##### RECORDS PROVIDED #####

Lemma decrypt_v1_cipher_any ci pre x post work :
  DecryptSafe ci -> dc_packet_id_initialized dc = true -> c_mode ci <> MODE_AEAD -> c_mode ci <> MODE_OTHER ->
  Forall is_u8 x -> buf_wf work -> 0 <= hr <= capacity work ->
  exists r, decrypt_v1_cipher dc fr ci (conc pre x post) work = Ret r /\ decrypted_ok r.
Proof using.
  intros HD Hinit Hm1 Hm2 Hx Hwf Hhr.
  pose proof (ds_iv_range (d := ci)) as Hivr. pose proof (ds_block_range (d := ci)) as Hblk.
  destruct (buf_init_wf work Hwf Hhr) as (wpre & wpost & Ework & Hwp & Hwc & Hcap).
  assert (Herr : forall b, exists r, Ret (DecryptError b) = Ret r /\ decrypted_ok r) by (intros b; by eexists).
  unfold decrypt_v1_cipher. rewrite Ework. cbn [c_assert mbind outcome_mbind]. rewrite len_conc.
  destruct (zlen x <? c_iv_length ci) eqn:E1; breflect; [apply Herr|].
  destruct (zsplit (c_iv_length ci) x) as (iv & ct & -> & Hiv & _); [lia|].
  apply Forall_app in Hx as [Hu1 Hu2]. zlen_facts. bdecide. rewrite !bptr_conc. cbn [mbind outcome_mbind].
  rewrite (buf_load_inside pre _ [] iv ct) by (done || (autorewrite with zlen; lia)). cbn [mbind outcome_mbind].
  rewrite buf_advance_conc, zlen_app. bdecide. cbn [c_assert mbind outcome_mbind].
  rewrite (ztake_app_eq _ iv), (zdrop_app_eq _ iv), len_conc by done.
  destruct (zlen ct <? 1) eqn:E2; breflect; [apply Herr|].
  destruct (c_reset ci iv); cbn [negb]; [|apply Herr].
  destruct (buf_safe _ _) eqn:Esafe; cbn [negb]; [|apply Herr].
  apply buf_safe_room in Esafe; [|unfold fits; autorewrite with zlen; lia|lia].
  rewrite buf_contents_conc. cbn [mbind outcome_mbind].
  destruct (c_update ci iv [] ct) as [u|] eqn:Eu; [|apply Herr]. pose proof (ds_update _ _ _ _ Eu) as Hul.
  rewrite cipher_put_first by lia. cbn [mbind outcome_mbind].
  destruct (c_final ci iv [] ct) as [f|] eqn:Ef; [|apply Herr].
  rewrite bptr_conc. cbn [mbind outcome_mbind]. pose proof (ds_final _ _ _ _ _ Eu Ef) as Hfl.
  destruct (cipher_put_second wpre wpost u f) as (wpost' & ->); [lia..|]. cbn [mbind outcome_mbind].
  apply decrypt_v1_pin_any; try done; [|lia].
  apply Forall_app. split; [by eapply ds_update_bytes|by eapply ds_final_bytes].
Qed.

Lemma decrypt_v1_any k pre c post work :
  dc_decrypt dc = k -> decrypt_keys_ok k -> cipher_kt_mode_aead (k_cipher k) = false ->
  dc_packet_id_initialized dc = true -> c <> [] -> Forall is_u8 c ->
  buf_wf work -> 0 <= hr <= capacity work ->
  exists res, openvpn_decrypt_v1 now dc fr (conc pre c post) work = Ret res /\
    verdict bt tb S dc (exists x, c = mac_of (k_hmac k) x ++ x) res.
Proof using Hnow Hinv.
  intros Hk [Hhm Hci] Hae Hinit Hc Hu8 Hwf Hhr. destruct k as [oc hm imp]. cbn [k_hmac k_cipher k_implicit_iv] in *.
  pose proof (zlen_pos c Hc) as Hc0. unfold openvpn_decrypt_v1. rewrite len_conc, Hk. bdecide.
  destruct (decrypt_v1_hmac_any oc hm imp pre c post Hhm) as [->|(m & x & -> & -> & ->)]; cbn [mbind outcome_mbind]; [reject|].
  apply Forall_app in Hu8 as [_ Hx]. cbn [k_cipher].
  assert (Hd : exists r, (match oc with
      | Some c => decrypt_v1_cipher dc fr c (conc (pre ++ mac_of hm x) x post) work
      | None => decrypt_v1_plain dc (conc (pre ++ mac_of hm x) x post)
      end) = Ret r /\ decrypted_ok r).
  { destruct oc as [ci|].
    - destruct Hci as (HD & Ho & _). cbn [cipher_kt_mode_aead] in Hae. breflect. by apply decrypt_v1_cipher_any.
    - unfold decrypt_v1_plain. rewrite Hinit.
      destruct (packet_id_read_any (pre ++ mac_of hm x) x post (co_long_form (dc_opt dc)) Hx)
        as [(b & pin & -> & _)|(h & c' & pin & -> & _ & _ & Hpin)]; cbn [mbind outcome_mbind]; [by eexists|].
      eexists. split; [done|]. cbn [decrypted_ok]. by destruct (dc_ignore_packet_id dc) eqn:?. }
  destruct Hd as (r & -> & Hok). cbn [mbind outcome_mbind]. destruct r as [b|b w [pin|]]; cbn [decrypted_ok] in Hok.
  - reject.
  - destruct (verdict_replay_check (exists y, mac_of hm x ++ x = mac_of hm y ++ y) pin (set_len b 0) w) as (res & E & Hv);
      [by exists x|done|apply len_set_len|].
    exists res. split; [|done]. rewrite <- E. destruct (crypto_check_replay _ _ _) as [[opt [|]]| |]; done.
  - eexists. split; [reflexivity|]. apply verdict_unnumbered; [by exists x|by right].
Qed.

End Arbitrary.

Lemma rec_inv_initialized bt tb S dc : rec_inv bt tb S (dc_opt dc) -> dc_packet_id_initialized dc = true.
Proof.
  unfold dc_packet_id_initialized, packet_id_initialized.
  intros [(_ & [[time id] win] & (sl & H1 & H2 & H3 & H4 & H5 & _) & _)|(_ & H & _)]; done.
Qed.

(** C33: Whatever bytes arrive as a data packet, in every mode, decryption does not
    fail an assertion or leave its buffers.  A packet that does not verify (AEAD
    tag or HMAC) is dropped without any change to the receiver: it cannot move
    the replay window.  An accepted packet verified and has a number that was not
    accepted before (unless numbers are ignored), and a rejected one leaves an
    empty buffer. *)
Theorem arbitrary_packet_is_handled now bt tb S dc fr pre c post work ad_start :
  SEQ_EXPIRED < now -> rec_inv bt tb S (dc_opt dc) -> decrypt_keys_ok (dc_decrypt dc) ->
  c <> [] -> Forall is_u8 c -> 0 <= ad_start <= zlen pre -> buf_wf work ->
  0 <= FRAME_HEADROOM_ADJ fr FRAME_HEADROOM_MARKER_DECRYPT <= capacity work ->
  exists dc' b ok S',
    openvpn_decrypt now dc fr (conc pre c post) work ad_start = Ret (dc', b, ok) /\
    (~ authentic (dc_decrypt dc) pre c ad_start -> dc' = dc /\ ok = false) /\
    (ok = false -> len b = 0 /\ S' = S) /\
    (ok = true -> dc_ignore_packet_id dc = true \/ exists pin, S' = pin :: S /\ (pin ∉ S)) /\
    rec_inv bt tb S' (dc_opt dc').
Proof.
  intros Hnow Hinv Hkeys Hc Hu8 Had Hwf Hhr. pose proof (rec_inv_initialized _ _ _ _ Hinv) as Hinit.
  assert (H : exists res, openvpn_decrypt now dc fr (conc pre c post) work ad_start = Ret res /\
    verdict bt tb S dc (authentic (dc_decrypt dc) pre c ad_start) res).
  { unfold openvpn_decrypt. rewrite len_conc. pose proof (zlen_pos c Hc). bdecide.
    destruct (cipher_kt_mode_aead (k_cipher (dc_decrypt dc))) eqn:Eae.
    - pose proof Hkeys as [_ Hci]. destruct (dc_decrypt dc) as [[ci|] hm imp] eqn:Ek; [|done].
      destruct Hci as (HD & _ & Hiv). cbn [k_cipher k_implicit_iv cipher_kt_mode_aead] in *. breflect. rewrite <- Ek.
      by apply (decrypt_aead_any now bt tb S dc fr Hnow Hinv ci hm imp); auto.
    - destruct (decrypt_v1_any now bt tb S dc fr Hnow Hinv (dc_decrypt dc) pre c post work) as (res & E & Hv); [done..|].
      exists res. split; [done|]. unfold authentic. destruct (k_cipher (dc_decrypt dc)); [by rewrite Eae|done]. }
  destruct H as (res & E & Hv). destruct Hv as [b Hl|opt b Hg Hi Hl|opt b pin Hg Hf Hi|b Hg Hi].
  - exists dc, b, false, S. naive_solver.
  - exists (set_opt dc opt), b, false, S. naive_solver.
  - exists (set_opt dc opt), b, true, (pin :: S). naive_solver.
  - exists dc, b, true, S. destruct Hi; [congruence|]. naive_solver.
Qed.

(** ** Witnesses *)

(** A toy AEAD cipher: the stream is constant and the tag a sum of header and
    ciphertext. *)
Definition toy_crypt (x : list Z) : list Z := map (Z.lxor 90) x.
Definition toy_tag (ad ct : list Z) : list Z :=
  u8 (foldr Z.add 0 (ad ++ ct)) :: replicate 15 7.

Definition toy_enc : cipher_ctx :=
  mkcipher MODE_AEAD 12 16 (fun _ => true) (fun _ _ => true)
    (fun _ _ x => Some (toy_crypt x)) (fun _ _ _ => Some [])
    (fun _ ad x => Some (toy_tag ad (toy_crypt x))) (fun _ _ _ _ => None).
Definition toy_dec : cipher_ctx :=
  mkcipher MODE_AEAD 12 16 (fun _ => true) (fun _ _ => true)
    (fun _ _ x => if bool_decide (Forall is_u8 (toy_crypt x)) then Some (toy_crypt x) else None)
    (fun _ _ _ => Some []) (fun _ _ _ => None)
    (fun _ ad x t => if bool_decide (t = toy_tag ad x) then Some [] else None).

Lemma toy_crypt_u8 x : Forall is_u8 x -> Forall is_u8 (toy_crypt x).
Proof.
  intros Hx. unfold toy_crypt. apply Forall_fmap. eapply Forall_impl; [exact Hx|]. intros y Hy.
  unfold compose, is_u8 in *. split; [apply Z.lxor_nonneg; lia|].
  destruct (Z.eq_dec (Z.lxor 90 y) 0) as [->|]; [lia|]. assert (0 <= Z.lxor 90 y) by (apply Z.lxor_nonneg; lia).
  apply Z.log2_lt_pow2; [lia|]. eapply Z.le_lt_trans; [apply Z.log2_lxor; lia|].
  apply Z.max_lub_lt; [vm_compute; reflexivity|]. destruct (Z.eq_dec y 0) as [->|]; [vm_compute; reflexivity|].
  apply Z.log2_lt_pow2; lia.
Qed.

Lemma toy_crypt_twice x : toy_crypt (toy_crypt x) = x.
Proof.
  unfold toy_crypt. induction x as [|y x IH]; [done|]. cbn [map].
  by rewrite IH, <- Z.lxor_assoc, Z.lxor_nilpotent, Z.lxor_0_l.
Qed.

Lemma zlen_toy_crypt x : zlen (toy_crypt x) = zlen x.
Proof. unfold zlen, toy_crypt. by rewrite length_map. Qed.

#[global] Instance toy_pair : CipherPair toy_enc toy_dec.
Proof.
  constructor; try done.
  intros iv ad p Hp Hp8. exists (toy_crypt p), [], p, []. pose proof (zlen_pos p Hp).
  cbn [toy_enc toy_dec c_update c_final c_get_tag c_final_check_tag c_mode c_block_size].
  rewrite !app_nil_r, toy_crypt_twice, zlen_toy_crypt, zlen_nil, bool_decide_true by done.
  split_and!; try done; try lia. intros _. exists (toy_tag ad (toy_crypt p)).
  rewrite bool_decide_true by done. done.
Qed.

#[global] Instance toy_safe : DecryptSafe toy_dec.
Proof.
  constructor; try done; cbn [toy_dec c_update c_final c_final_check_tag c_block_size].
  - intros iv ad x u. case_bool_decide; intros [= <-]. rewrite zlen_toy_crypt. lia.
  - intros iv ad x u f. case_bool_decide; intros [= <-] [= <-]. rewrite zlen_toy_crypt, zlen_nil. lia.
  - intros iv ad x u f t. do 2 case_bool_decide; intros [= <-]; try done. intros [= <-].
    rewrite zlen_toy_crypt, zlen_nil. lia.
  - intros iv ad x u. case_bool_decide; by intros [= <-].
  - intros iv ad x f [= <-]. constructor.
Qed.

(** Two sides with that cipher and a fresh replay window. *)
Definition w_pid : packet_id := match packet_id_init 64 15 with Ret p => p | _ => mkpid (mksend 0 0) packet_id_rec_zero end.
Definition w_side : data_channel :=
  mkdc (mkkey (Some toy_enc) None [1; 2; 3; 4; 5; 6; 7; 8]) (mkkey (Some toy_dec) None [1; 2; 3; 4; 5; 6; 7; 8])
    (mkopt w_pid None false) false.
Lemma w_side_fresh : rec_inv 64 15 [] (dc_opt w_side).
Proof.
  destruct (start_udp 64 15 None false) as (opt & E & Hi & _); [vm_compute; split; (reflexivity || discriminate)..|].
  left. split; [vm_compute; split; (reflexivity || discriminate)|]. exists (0, 0, []).
  assert (Eo : Ret opt = Ret (dc_opt w_side)) by (rewrite <- E; vm_compute; reflexivity).
  injection Eo as Eo. rewrite Eo in Hi. exact Hi.
Qed.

#####

PROBLEM STATEMENT — Beginning with the first line above, could you copy every line exactly, up to and including the one with "intros HD Hinit Hm1 Hm2 Hx Hwf Hhr."?

TASK OUTPUT —
Lemma decrypt_v1_cipher_any ci pre x post work :
  DecryptSafe ci -> dc_packet_id_initialized dc = true -> c_mode ci <> MODE_AEAD -> c_mode ci <> MODE_OTHER ->
  Forall is_u8 x -> buf_wf work -> 0 <= hr <= capacity work ->
  exists r, decrypt_v1_cipher dc fr ci (conc pre x post) work = Ret r /\ decrypted_ok r.
Proof using.
  intros HD Hinit Hm1 Hm2 Hx Hwf Hhr.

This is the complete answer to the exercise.